• [AIM OF THE EXERCISE] Every line of the data below should be printed exactly. Nothing may be dropped.

• [DATASET RECORDS]
+ + + +

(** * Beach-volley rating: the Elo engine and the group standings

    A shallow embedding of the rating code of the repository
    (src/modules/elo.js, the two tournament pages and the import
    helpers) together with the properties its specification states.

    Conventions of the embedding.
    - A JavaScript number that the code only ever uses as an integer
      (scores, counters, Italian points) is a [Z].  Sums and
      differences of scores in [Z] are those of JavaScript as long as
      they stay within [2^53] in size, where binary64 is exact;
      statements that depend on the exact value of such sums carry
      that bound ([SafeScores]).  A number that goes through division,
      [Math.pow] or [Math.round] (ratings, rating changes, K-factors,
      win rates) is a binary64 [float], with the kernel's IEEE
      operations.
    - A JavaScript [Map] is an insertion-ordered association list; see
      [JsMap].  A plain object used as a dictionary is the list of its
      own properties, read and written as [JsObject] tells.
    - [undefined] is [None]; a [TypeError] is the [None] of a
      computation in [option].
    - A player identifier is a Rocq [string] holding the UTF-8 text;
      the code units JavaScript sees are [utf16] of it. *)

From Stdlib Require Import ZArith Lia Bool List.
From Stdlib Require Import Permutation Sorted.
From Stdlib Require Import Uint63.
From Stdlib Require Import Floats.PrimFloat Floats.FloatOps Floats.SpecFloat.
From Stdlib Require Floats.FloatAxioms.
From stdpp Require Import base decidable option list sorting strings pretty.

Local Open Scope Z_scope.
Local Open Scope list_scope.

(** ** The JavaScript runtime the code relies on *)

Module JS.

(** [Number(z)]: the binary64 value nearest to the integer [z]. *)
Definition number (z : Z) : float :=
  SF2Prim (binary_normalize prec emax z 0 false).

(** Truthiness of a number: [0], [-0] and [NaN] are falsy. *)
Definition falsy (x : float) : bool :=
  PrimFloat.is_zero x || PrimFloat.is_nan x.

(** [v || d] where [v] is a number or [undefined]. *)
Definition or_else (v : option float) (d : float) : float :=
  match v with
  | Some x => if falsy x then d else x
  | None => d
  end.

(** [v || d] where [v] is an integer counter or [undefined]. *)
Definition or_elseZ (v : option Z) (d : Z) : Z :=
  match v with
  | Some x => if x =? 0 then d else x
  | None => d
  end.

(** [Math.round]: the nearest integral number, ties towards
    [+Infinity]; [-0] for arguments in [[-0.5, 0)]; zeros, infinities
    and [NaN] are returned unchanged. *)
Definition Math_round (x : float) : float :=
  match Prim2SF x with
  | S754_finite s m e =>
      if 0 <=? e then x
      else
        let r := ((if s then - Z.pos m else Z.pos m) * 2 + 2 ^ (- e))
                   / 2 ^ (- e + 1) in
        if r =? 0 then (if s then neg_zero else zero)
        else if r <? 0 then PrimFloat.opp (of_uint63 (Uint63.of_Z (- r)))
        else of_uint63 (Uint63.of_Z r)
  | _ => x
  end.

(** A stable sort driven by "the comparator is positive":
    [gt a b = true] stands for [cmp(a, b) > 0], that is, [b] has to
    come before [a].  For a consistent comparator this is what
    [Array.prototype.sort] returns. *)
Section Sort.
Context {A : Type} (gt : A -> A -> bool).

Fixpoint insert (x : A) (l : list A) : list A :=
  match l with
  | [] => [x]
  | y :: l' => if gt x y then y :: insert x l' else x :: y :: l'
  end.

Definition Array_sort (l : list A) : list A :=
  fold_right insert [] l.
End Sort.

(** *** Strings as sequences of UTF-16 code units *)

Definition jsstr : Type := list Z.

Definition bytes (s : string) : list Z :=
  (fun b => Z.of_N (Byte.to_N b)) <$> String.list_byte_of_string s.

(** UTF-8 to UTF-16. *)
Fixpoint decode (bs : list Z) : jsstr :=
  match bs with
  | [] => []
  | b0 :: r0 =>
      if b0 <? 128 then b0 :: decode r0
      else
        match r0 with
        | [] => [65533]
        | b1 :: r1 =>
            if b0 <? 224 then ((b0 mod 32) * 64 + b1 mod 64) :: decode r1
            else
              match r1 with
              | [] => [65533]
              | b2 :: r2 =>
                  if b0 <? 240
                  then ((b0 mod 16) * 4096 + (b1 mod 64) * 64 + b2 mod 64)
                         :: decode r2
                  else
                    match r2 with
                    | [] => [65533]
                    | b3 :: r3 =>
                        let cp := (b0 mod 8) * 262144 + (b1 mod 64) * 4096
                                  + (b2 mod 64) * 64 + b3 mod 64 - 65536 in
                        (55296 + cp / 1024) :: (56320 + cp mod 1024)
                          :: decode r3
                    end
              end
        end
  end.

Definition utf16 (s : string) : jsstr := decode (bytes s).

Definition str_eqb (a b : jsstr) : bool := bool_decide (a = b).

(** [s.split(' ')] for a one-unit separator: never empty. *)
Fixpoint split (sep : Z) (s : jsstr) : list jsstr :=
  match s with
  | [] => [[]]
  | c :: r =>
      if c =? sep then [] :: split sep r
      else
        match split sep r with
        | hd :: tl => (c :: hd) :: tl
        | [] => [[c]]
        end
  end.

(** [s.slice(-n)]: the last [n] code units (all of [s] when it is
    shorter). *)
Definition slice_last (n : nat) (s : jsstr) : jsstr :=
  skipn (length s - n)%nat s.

+ + + +

• [ANSWER TO THIS EXERCISE]
(** * Beach-volley rating: the Elo engine and the group standings

    A shallow embedding of the rating code of the repository
    (src/modules/elo.js, the two tournament pages and the import
    helpers) together with the properties its specification states.

    Conventions of the embedding.
    - A JavaScript number that the code only ever uses as an integer
      (scores, counters, Italian points) is a [Z].  Sums and
      differences of scores in [Z] are those of JavaScript as long as
      they stay within [2^53] in size, where binary64 is exact;
      statements that depend on the exact value of such sums carry
      that bound ([SafeScores]).  A number that goes through division,
      [Math.pow] or [Math.round] (ratings, rating changes, K-factors,
      win rates) is a binary64 [float], with the kernel's IEEE
      operations.
    - A JavaScript [Map] is an insertion-ordered association list; see
      [JsMap].  A plain object used as a dictionary is the list of its
      own properties, read and written as [JsObject] tells.
    - [undefined] is [None]; a [TypeError] is the [None] of a
      computation in [option].
    - A player identifier is a Rocq [string] holding the UTF-8 text;
      the code units JavaScript sees are [utf16] of it. *)

From Stdlib Require Import ZArith Lia Bool List.
From Stdlib Require Import Permutation Sorted.
From Stdlib Require Import Uint63.
From Stdlib Require Import Floats.PrimFloat Floats.FloatOps Floats.SpecFloat.
From Stdlib Require Floats.FloatAxioms.
From stdpp Require Import base decidable option list sorting strings pretty.

Local Open Scope Z_scope.
Local Open Scope list_scope.

(** ** The JavaScript runtime the code relies on *)

Module JS.

(** [Number(z)]: the binary64 value nearest to the integer [z]. *)
Definition number (z : Z) : float :=
  SF2Prim (binary_normalize prec emax z 0 false).

(** Truthiness of a number: [0], [-0] and [NaN] are falsy. *)
Definition falsy (x : float) : bool :=
  PrimFloat.is_zero x || PrimFloat.is_nan x.

(** [v || d] where [v] is a number or [undefined]. *)
Definition or_else (v : option float) (d : float) : float :=
  match v with
  | Some x => if falsy x then d else x
  | None => d
  end.

(** [v || d] where [v] is an integer counter or [undefined]. *)
Definition or_elseZ (v : option Z) (d : Z) : Z :=
  match v with
  | Some x => if x =? 0 then d else x
  | None => d
  end.

(** [Math.round]: the nearest integral number, ties towards
    [+Infinity]; [-0] for arguments in [[-0.5, 0)]; zeros, infinities
    and [NaN] are returned unchanged. *)
Definition Math_round (x : float) : float :=
  match Prim2SF x with
  | S754_finite s m e =>
      if 0 <=? e then x
      else
        let r := ((if s then - Z.pos m else Z.pos m) * 2 + 2 ^ (- e))
                   / 2 ^ (- e + 1) in
        if r =? 0 then (if s then neg_zero else zero)
        else if r <? 0 then PrimFloat.opp (of_uint63 (Uint63.of_Z (- r)))
        else of_uint63 (Uint63.of_Z r)
  | _ => x
  end.

(** A stable sort driven by "the comparator is positive":
    [gt a b = true] stands for [cmp(a, b) > 0], that is, [b] has to
    come before [a].  For a consistent comparator this is what
    [Array.prototype.sort] returns. *)
Section Sort.
Context {A : Type} (gt : A -> A -> bool).

Fixpoint insert (x : A) (l : list A) : list A :=
  match l with
  | [] => [x]
  | y :: l' => if gt x y then y :: insert x l' else x :: y :: l'
  end.

Definition Array_sort (l : list A) : list A :=
  fold_right insert [] l.
End Sort.

(** *** Strings as sequences of UTF-16 code units *)

Definition jsstr : Type := list Z.

Definition bytes (s : string) : list Z :=
  (fun b => Z.of_N (Byte.to_N b)) <$> String.list_byte_of_string s.

(** UTF-8 to UTF-16. *)
Fixpoint decode (bs : list Z) : jsstr :=
  match bs with
  | [] => []
  | b0 :: r0 =>
      if b0 <? 128 then b0 :: decode r0
      else
        match r0 with
        | [] => [65533]
        | b1 :: r1 =>
            if b0 <? 224 then ((b0 mod 32) * 64 + b1 mod 64) :: decode r1
            else
              match r1 with
              | [] => [65533]
              | b2 :: r2 =>
                  if b0 <? 240
                  then ((b0 mod 16) * 4096 + (b1 mod 64) * 64 + b2 mod 64)
                         :: decode r2
                  else
                    match r2 with
                    | [] => [65533]
                    | b3 :: r3 =>
                        let cp := (b0 mod 8) * 262144 + (b1 mod 64) * 4096
                                  + (b2 mod 64) * 64 + b3 mod 64 - 65536 in
                        (55296 + cp / 1024) :: (56320 + cp mod 1024)
                          :: decode r3
                    end
              end
        end
  end.

Definition utf16 (s : string) : jsstr := decode (bytes s).

Definition str_eqb (a b : jsstr) : bool := bool_decide (a = b).

(** [s.split(' ')] for a one-unit separator: never empty. *)
Fixpoint split (sep : Z) (s : jsstr) : list jsstr :=
  match s with
  | [] => [[]]
  | c :: r =>
      if c =? sep then [] :: split sep r
      else
        match split sep r with
        | hd :: tl => (c :: hd) :: tl
        | [] => [[c]]
        end
  end.

(** [s.slice(-n)]: the last [n] code units (all of [s] when it is
    shorter). *)
Definition slice_last (n : nat) (s : jsstr) : jsstr :=
  skipn (length s - n)%nat s.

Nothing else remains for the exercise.